* UK day-ahead baseload traded for 49.80 pounds in auction
* Full capacity used for 5 hours on first day
By Ivana Sekularac
AMSTERDAM, April 1 (Reuters) - The Britned power cable between Britain and the Netherlands began commercial operations on Friday in a key step towards creating a single European power market that can better manage big swings in green energy output.
The 1,000-megawatt cable — a 600 million euro ($849.2 million) joint venture between Britain’s National Grid and Dutch TenneT — is part of a larger project to improve links across Europe to help manage variable supply from renewable energy sources across the region.
“This is good news for our energy security, for UK renewables and for consumers,” British Energy Secretary Chris Huhne said.
“It plugs the UK directly into a wider European electricity market, allowing us to import our peak needs cheaply rather than hold expensive plant in readiness.”
“This ability that we will now have to move power across national borders means we can use the full potential of renewable energy from wind, making it easier to import when wind is not available and export when there is a surplus,” Nick Winser, executive director of National Grid said.
Britned helps join the Dutch and British wholesale power markets, which should increase liquidity in the UK wholesale power market, energy market operator APX-ENDEX, which runs the capacity auctions on Britned, said in a statement.
APX-Endex said full power flow capacity was used for five hours on the first day of commercial operations on Friday, while eight hours saw no flow on the cable because there was little price difference between the markets.
APX-ENDEX’s spokeswoman said there were 10 participants in Friday’s auction on the UK side, in which a total of 12,483 MWh day-ahead baseload power was traded for an average price of 49.80 pounds ($79.93) per MWh. Dutch baseload traded for an average 52.01 euros per MWh.
TenneT top executive Mel Kroon said BritNed would be extremely important for bringing electricity generated in onshore and offshore wind farms to final consumers.
“The only way to integrate renewable energy is if you have the answer for the timing problem. Connecting areas with other areas enables energy to flow to locations where the consumption is,” he told Reuters.
Kroon said he expected electricity flow in BritNed to switch direction almost hourly due to price differences that exist in the markets.
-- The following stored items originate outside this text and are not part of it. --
(* ===== verification/Timespec.v ===== *)
(** * Times: kern/lib/time.c *)
From S2P Require Import Prelude.

(** struct timespec: 64-bit seconds, 32-bit nanoseconds, both signed. *)
Record timespec := mk_timespec { tv_sec : Z; tv_nsec : Z }.

Definition timespec_add (ts1 ts2 : timespec) : timespec :=
  let nsec := i32 (tv_nsec ts1 + tv_nsec ts2) in
  let sec := i64 (tv_sec ts1 + tv_sec ts2) in
  if 1000000000 <=? nsec then mk_timespec (i64 (sec + 1)) (i32 (nsec - 1000000000)) else mk_timespec sec nsec.

Definition timespec_sub (ts1 ts2 : timespec) : timespec :=
  let r := if tv_nsec ts1 <? tv_nsec ts2
           then mk_timespec (i64 (tv_sec ts1 - 1)) (i32 (tv_nsec ts1 + 1000000000)) else ts1 in
  mk_timespec (i64 (tv_sec r - tv_sec ts2)) (i32 (tv_nsec r - tv_nsec ts2)).

(** A normal time: the nanoseconds are less than a second, the seconds far from the ends of
    the type; and the nanoseconds it stands for. *)
Definition normal (t : timespec) : Prop := 0 <= tv_nsec t < 1000000000 /\ - 2 ^ 61 <= tv_sec t <= 2 ^ 61.
Definition nanoseconds (t : timespec) : Z := tv_sec t * 1000000000 + tv_nsec t.

Lemma timespec_add_spec a b : normal a -> normal b ->
  0 <= tv_nsec (timespec_add a b) < 1000000000 /\ nanoseconds (timespec_add a b) = nanoseconds a + nanoseconds b.
Proof.
  unfold normal, nanoseconds, timespec_add. intros [Ha Ha'] [Hb Hb'].
  rewrite (i32_small (_ + _)), (i64_small (tv_sec a + _)) by lia. destruct (Z.leb_spec 1000000000 (tv_nsec a + tv_nsec b)); cbn;
    rewrite ?i32_small, ?i64_small by lia; lia.
Qed.

Lemma timespec_sub_spec a b : normal a -> normal b ->
  0 <= tv_nsec (timespec_sub a b) < 1000000000 /\ nanoseconds (timespec_sub a b) = nanoseconds a - nanoseconds b.
Proof.
  unfold normal, nanoseconds, timespec_sub. intros [Ha Ha'] [Hb Hb'].
  destruct (Z.ltb_spec (tv_nsec a) (tv_nsec b)); cbn.
  - rewrite (i64_small (tv_sec a - 1)), (i32_small (tv_nsec a + _)) by lia. rewrite i64_small, i32_small by lia. lia.
  - rewrite i64_small, i32_small by lia. lia.
Qed.

(** Subtracting what was added gives the time back. *)
Theorem timespec_add_sub a b : normal a -> normal b -> normal (timespec_add a b) -> timespec_sub (timespec_add a b) b = a.
Proof.
  intros Ha Hb Hs. destruct (timespec_add_spec a b Ha Hb) as [_ E1]. destruct (timespec_sub_spec _ b Hs Hb) as [Hn E2].
  rewrite E1 in E2. unfold nanoseconds, normal in *. destruct a as [s n], (timespec_sub _ b) as [s' n']. cbn in *.
  assert (s = s') by lia. subst. f_equal. lia.
Qed.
“It (BritNed) enables markets to make use of price differences,” he said. “It will become more and more important as more fluctuating energy will come to the market.”
BritNed is a commercial link interconnector allowing third parties access to all the capacity. Customers have open access through a combination of ‘implicit’ day-ahead auctions run by Anglo-Dutch power market operator APX-ENDEX, and ‘explicit’ auctions for annual, monthly, and intraday capacity.